WHAT NEEDS TO BE DONE: What is needed is an exact copy of all the records, written out in full.

DATA EXCERPTS:
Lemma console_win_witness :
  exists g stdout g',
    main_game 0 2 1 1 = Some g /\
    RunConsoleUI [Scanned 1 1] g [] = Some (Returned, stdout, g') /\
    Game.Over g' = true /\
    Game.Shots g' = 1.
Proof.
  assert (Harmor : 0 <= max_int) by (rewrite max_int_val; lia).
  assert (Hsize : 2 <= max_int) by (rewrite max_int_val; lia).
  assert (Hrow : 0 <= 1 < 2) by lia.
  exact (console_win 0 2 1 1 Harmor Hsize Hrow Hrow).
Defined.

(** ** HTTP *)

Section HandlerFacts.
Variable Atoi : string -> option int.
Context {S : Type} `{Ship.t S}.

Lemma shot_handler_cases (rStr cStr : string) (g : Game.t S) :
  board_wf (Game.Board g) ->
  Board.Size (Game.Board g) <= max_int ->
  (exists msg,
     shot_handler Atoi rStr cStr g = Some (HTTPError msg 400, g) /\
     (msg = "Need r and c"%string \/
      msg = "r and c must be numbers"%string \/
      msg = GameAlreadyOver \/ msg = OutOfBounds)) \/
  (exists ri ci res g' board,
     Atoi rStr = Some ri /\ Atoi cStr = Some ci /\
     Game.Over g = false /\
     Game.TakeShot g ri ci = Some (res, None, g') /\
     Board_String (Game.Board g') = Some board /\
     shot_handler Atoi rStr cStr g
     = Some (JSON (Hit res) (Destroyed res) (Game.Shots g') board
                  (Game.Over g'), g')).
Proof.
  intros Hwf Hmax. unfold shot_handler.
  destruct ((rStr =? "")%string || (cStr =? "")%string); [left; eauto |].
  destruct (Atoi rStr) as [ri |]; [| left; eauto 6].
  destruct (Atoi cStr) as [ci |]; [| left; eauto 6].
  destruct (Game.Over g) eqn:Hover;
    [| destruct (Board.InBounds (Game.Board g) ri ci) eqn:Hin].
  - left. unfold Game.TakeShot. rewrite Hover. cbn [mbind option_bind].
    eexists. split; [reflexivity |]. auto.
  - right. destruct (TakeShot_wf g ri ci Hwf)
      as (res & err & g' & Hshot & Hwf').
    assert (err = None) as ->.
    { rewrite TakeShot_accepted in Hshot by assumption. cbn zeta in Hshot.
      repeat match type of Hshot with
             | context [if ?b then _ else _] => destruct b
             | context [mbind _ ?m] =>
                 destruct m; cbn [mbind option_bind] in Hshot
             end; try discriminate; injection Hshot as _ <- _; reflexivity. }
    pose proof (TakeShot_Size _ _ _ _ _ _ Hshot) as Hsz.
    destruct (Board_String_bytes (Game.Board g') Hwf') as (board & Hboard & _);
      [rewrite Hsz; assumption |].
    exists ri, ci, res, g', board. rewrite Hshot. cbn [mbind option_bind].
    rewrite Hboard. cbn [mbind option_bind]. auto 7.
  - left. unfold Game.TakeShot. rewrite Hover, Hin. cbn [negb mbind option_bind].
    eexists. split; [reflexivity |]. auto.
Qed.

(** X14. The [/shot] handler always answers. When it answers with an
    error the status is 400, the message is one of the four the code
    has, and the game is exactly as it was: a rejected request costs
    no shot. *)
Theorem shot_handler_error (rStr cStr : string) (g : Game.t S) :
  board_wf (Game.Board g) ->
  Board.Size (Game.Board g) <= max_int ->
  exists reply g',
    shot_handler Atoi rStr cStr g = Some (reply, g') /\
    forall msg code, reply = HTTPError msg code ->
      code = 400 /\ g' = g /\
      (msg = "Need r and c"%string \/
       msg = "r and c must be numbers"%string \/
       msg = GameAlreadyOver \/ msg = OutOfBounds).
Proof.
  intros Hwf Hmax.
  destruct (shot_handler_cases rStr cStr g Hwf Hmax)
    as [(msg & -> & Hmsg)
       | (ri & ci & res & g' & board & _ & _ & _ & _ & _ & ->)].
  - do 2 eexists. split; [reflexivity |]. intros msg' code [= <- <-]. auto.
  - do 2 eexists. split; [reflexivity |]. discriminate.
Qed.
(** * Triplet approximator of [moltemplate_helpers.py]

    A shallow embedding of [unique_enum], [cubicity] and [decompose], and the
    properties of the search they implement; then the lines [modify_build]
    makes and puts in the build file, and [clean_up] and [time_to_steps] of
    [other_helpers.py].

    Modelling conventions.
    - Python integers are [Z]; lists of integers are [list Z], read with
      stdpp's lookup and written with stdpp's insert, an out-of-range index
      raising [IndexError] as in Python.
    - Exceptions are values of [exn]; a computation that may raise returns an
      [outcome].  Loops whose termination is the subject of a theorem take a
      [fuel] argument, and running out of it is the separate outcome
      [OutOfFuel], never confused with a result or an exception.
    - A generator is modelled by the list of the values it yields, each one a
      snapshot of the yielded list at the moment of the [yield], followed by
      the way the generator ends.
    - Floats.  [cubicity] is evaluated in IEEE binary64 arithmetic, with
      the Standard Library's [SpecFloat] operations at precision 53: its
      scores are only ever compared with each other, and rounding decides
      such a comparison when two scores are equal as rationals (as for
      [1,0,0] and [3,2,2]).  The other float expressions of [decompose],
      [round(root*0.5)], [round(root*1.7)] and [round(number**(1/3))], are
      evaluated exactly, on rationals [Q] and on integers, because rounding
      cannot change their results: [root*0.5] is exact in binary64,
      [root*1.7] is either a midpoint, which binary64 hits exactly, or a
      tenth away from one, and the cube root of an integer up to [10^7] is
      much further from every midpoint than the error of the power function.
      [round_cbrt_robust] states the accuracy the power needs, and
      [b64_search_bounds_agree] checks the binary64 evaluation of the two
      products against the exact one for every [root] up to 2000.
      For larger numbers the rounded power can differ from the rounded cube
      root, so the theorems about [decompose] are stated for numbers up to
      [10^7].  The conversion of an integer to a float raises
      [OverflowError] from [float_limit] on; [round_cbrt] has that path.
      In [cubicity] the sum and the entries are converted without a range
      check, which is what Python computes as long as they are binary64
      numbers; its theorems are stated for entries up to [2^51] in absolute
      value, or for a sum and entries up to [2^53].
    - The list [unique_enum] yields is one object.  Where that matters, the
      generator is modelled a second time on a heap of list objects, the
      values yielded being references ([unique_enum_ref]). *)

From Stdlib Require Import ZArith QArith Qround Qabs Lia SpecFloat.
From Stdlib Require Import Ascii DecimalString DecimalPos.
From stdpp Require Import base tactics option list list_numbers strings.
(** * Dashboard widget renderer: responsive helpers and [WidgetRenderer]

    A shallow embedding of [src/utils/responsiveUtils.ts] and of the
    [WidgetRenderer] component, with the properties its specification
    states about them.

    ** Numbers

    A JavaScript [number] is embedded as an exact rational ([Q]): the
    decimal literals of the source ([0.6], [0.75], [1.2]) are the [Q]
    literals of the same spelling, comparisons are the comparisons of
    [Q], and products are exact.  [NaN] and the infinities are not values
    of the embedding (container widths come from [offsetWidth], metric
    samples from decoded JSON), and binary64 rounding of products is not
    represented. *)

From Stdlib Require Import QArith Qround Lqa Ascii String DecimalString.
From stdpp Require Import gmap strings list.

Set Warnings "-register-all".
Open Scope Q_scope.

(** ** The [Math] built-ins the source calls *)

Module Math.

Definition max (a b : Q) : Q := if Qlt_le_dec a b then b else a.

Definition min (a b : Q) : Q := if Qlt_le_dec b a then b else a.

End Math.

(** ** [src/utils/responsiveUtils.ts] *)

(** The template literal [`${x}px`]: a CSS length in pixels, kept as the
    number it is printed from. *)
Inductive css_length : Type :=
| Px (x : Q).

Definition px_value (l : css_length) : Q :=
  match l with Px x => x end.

RESPONSE TO THE EXERCISE:
Lemma console_win_witness :
  exists g stdout g',
    main_game 0 2 1 1 = Some g /\
    RunConsoleUI [Scanned 1 1] g [] = Some (Returned, stdout, g') /\
    Game.Over g' = true /\
    Game.Shots g' = 1.
Proof.
  assert (Harmor : 0 <= max_int) by (rewrite max_int_val; lia).
  assert (Hsize : 2 <= max_int) by (rewrite max_int_val; lia).
  assert (Hrow : 0 <= 1 < 2) by lia.
  exact (console_win 0 2 1 1 Harmor Hsize Hrow Hrow).
Defined.

(** ** HTTP *)

Section HandlerFacts.
Variable Atoi : string -> option int.
Context {S : Type} `{Ship.t S}.

Lemma shot_handler_cases (rStr cStr : string) (g : Game.t S) :
  board_wf (Game.Board g) ->
  Board.Size (Game.Board g) <= max_int ->
  (exists msg,
     shot_handler Atoi rStr cStr g = Some (HTTPError msg 400, g) /\
     (msg = "Need r and c"%string \/
      msg = "r and c must be numbers"%string \/
      msg = GameAlreadyOver \/ msg = OutOfBounds)) \/
  (exists ri ci res g' board,
     Atoi rStr = Some ri /\ Atoi cStr = Some ci /\
     Game.Over g = false /\
     Game.TakeShot g ri ci = Some (res, None, g') /\
     Board_String (Game.Board g') = Some board /\
     shot_handler Atoi rStr cStr g
     = Some (JSON (Hit res) (Destroyed res) (Game.Shots g') board
                  (Game.Over g'), g')).
Proof.
  intros Hwf Hmax. unfold shot_handler.
  destruct ((rStr =? "")%string || (cStr =? "")%string); [left; eauto |].
  destruct (Atoi rStr) as [ri |]; [| left; eauto 6].
  destruct (Atoi cStr) as [ci |]; [| left; eauto 6].
  destruct (Game.Over g) eqn:Hover;
    [| destruct (Board.InBounds (Game.Board g) ri ci) eqn:Hin].
  - left. unfold Game.TakeShot. rewrite Hover. cbn [mbind option_bind].
    eexists. split; [reflexivity |]. auto.
  - right. destruct (TakeShot_wf g ri ci Hwf)
      as (res & err & g' & Hshot & Hwf').
    assert (err = None) as ->.
    { rewrite TakeShot_accepted in Hshot by assumption. cbn zeta in Hshot.
      repeat match type of Hshot with
             | context [if ?b then _ else _] => destruct b
             | context [mbind _ ?m] =>
                 destruct m; cbn [mbind option_bind] in Hshot
             end; try discriminate; injection Hshot as _ <- _; reflexivity. }
    pose proof (TakeShot_Size _ _ _ _ _ _ Hshot) as Hsz.
    destruct (Board_String_bytes (Game.Board g') Hwf') as (board & Hboard & _);
      [rewrite Hsz; assumption |].
    exists ri, ci, res, g', board. rewrite Hshot. cbn [mbind option_bind].
    rewrite Hboard. cbn [mbind option_bind]. auto 7.
  - left. unfold Game.TakeShot. rewrite Hover, Hin. cbn [negb mbind option_bind].
    eexists. split; [reflexivity |]. auto.
Qed.

(** X14. The [/shot] handler always answers. When it answers with an
    error the status is 400, the message is one of the four the code
    has, and the game is exactly as it was: a rejected request costs
    no shot. *)
Theorem shot_handler_error (rStr cStr : string) (g : Game.t S) :
  board_wf (Game.Board g) ->
  Board.Size (Game.Board g) <= max_int ->
  exists reply g',
    shot_handler Atoi rStr cStr g = Some (reply, g') /\
    forall msg code, reply = HTTPError msg code ->
      code = 400 /\ g' = g /\
      (msg = "Need r and c"%string \/
       msg = "r and c must be numbers"%string \/
       msg = GameAlreadyOver \/ msg = OutOfBounds).
Proof.
  intros Hwf Hmax.
  destruct (shot_handler_cases rStr cStr g Hwf Hmax)
    as [(msg & -> & Hmsg)
       | (ri & ci & res & g' & board & _ & _ & _ & _ & _ & ->)].
  - do 2 eexists. split; [reflexivity |]. intros msg' code [= <- <-]. auto.
  - do 2 eexists. split; [reflexivity |]. discriminate.
Qed.
(** * Triplet approximator of [moltemplate_helpers.py]

    A shallow embedding of [unique_enum], [cubicity] and [decompose], and the
    properties of the search they implement; then the lines [modify_build]
    makes and puts in the build file, and [clean_up] and [time_to_steps] of
    [other_helpers.py].

    Modelling conventions.
    - Python integers are [Z]; lists of integers are [list Z], read with
      stdpp's lookup and written with stdpp's insert, an out-of-range index
      raising [IndexError] as in Python.
    - Exceptions are values of [exn]; a computation that may raise returns an
      [outcome].  Loops whose termination is the subject of a theorem take a
      [fuel] argument, and running out of it is the separate outcome
      [OutOfFuel], never confused with a result or an exception.
    - A generator is modelled by the list of the values it yields, each one a
      snapshot of the yielded list at the moment of the [yield], followed by
      the way the generator ends.
    - Floats.  [cubicity] is evaluated in IEEE binary64 arithmetic, with
      the Standard Library's [SpecFloat] operations at precision 53: its
      scores are only ever compared with each other, and rounding decides
      such a comparison when two scores are equal as rationals (as for
      [1,0,0] and [3,2,2]).  The other float expressions of [decompose],
      [round(root*0.5)], [round(root*1.7)] and [round(number**(1/3))], are
      evaluated exactly, on rationals [Q] and on integers, because rounding
      cannot change their results: [root*0.5] is exact in binary64,
      [root*1.7] is either a midpoint, which binary64 hits exactly, or a
      tenth away from one, and the cube root of an integer up to [10^7] is
      much further from every midpoint than the error of the power function.
      [round_cbrt_robust] states the accuracy the power needs, and
      [b64_search_bounds_agree] checks the binary64 evaluation of the two
      products against the exact one for every [root] up to 2000.
      For larger numbers the rounded power can differ from the rounded cube
      root, so the theorems about [decompose] are stated for numbers up to
      [10^7].  The conversion of an integer to a float raises
      [OverflowError] from [float_limit] on; [round_cbrt] has that path.
      In [cubicity] the sum and the entries are converted without a range
      check, which is what Python computes as long as they are binary64
      numbers; its theorems are stated for entries up to [2^51] in absolute
      value, or for a sum and entries up to [2^53].
    - The list [unique_enum] yields is one object.  Where that matters, the
      generator is modelled a second time on a heap of list objects, the
      values yielded being references ([unique_enum_ref]). *)

From Stdlib Require Import ZArith QArith Qround Qabs Lia SpecFloat.
From Stdlib Require Import Ascii DecimalString DecimalPos.
From stdpp Require Import base tactics option list list_numbers strings.
(** * Dashboard widget renderer: responsive helpers and [WidgetRenderer]

    A shallow embedding of [src/utils/responsiveUtils.ts] and of the
    [WidgetRenderer] component, with the properties its specification
    states about them.

    ** Numbers

    A JavaScript [number] is embedded as an exact rational ([Q]): the
    decimal literals of the source ([0.6], [0.75], [1.2]) are the [Q]
    literals of the same spelling, comparisons are the comparisons of
    [Q], and products are exact.  [NaN] and the infinities are not values
    of the embedding (container widths come from [offsetWidth], metric
    samples from decoded JSON), and binary64 rounding of products is not
    represented. *)

From Stdlib Require Import QArith Qround Lqa Ascii String DecimalString.
From stdpp Require Import gmap strings list.

Set Warnings "-register-all".
Open Scope Q_scope.

(** ** The [Math] built-ins the source calls *)

Module Math.

Definition max (a b : Q) : Q := if Qlt_le_dec a b then b else a.

Definition min (a b : Q) : Q := if Qlt_le_dec b a then b else a.

End Math.

(** ** [src/utils/responsiveUtils.ts] *)

(** The template literal [`${x}px`]: a CSS length in pixels, kept as the
    number it is printed from. *)
Inductive css_length : Type :=
| Px (x : Q).

Definition px_value (l : css_length) : Q :=
  match l with Px x => x end.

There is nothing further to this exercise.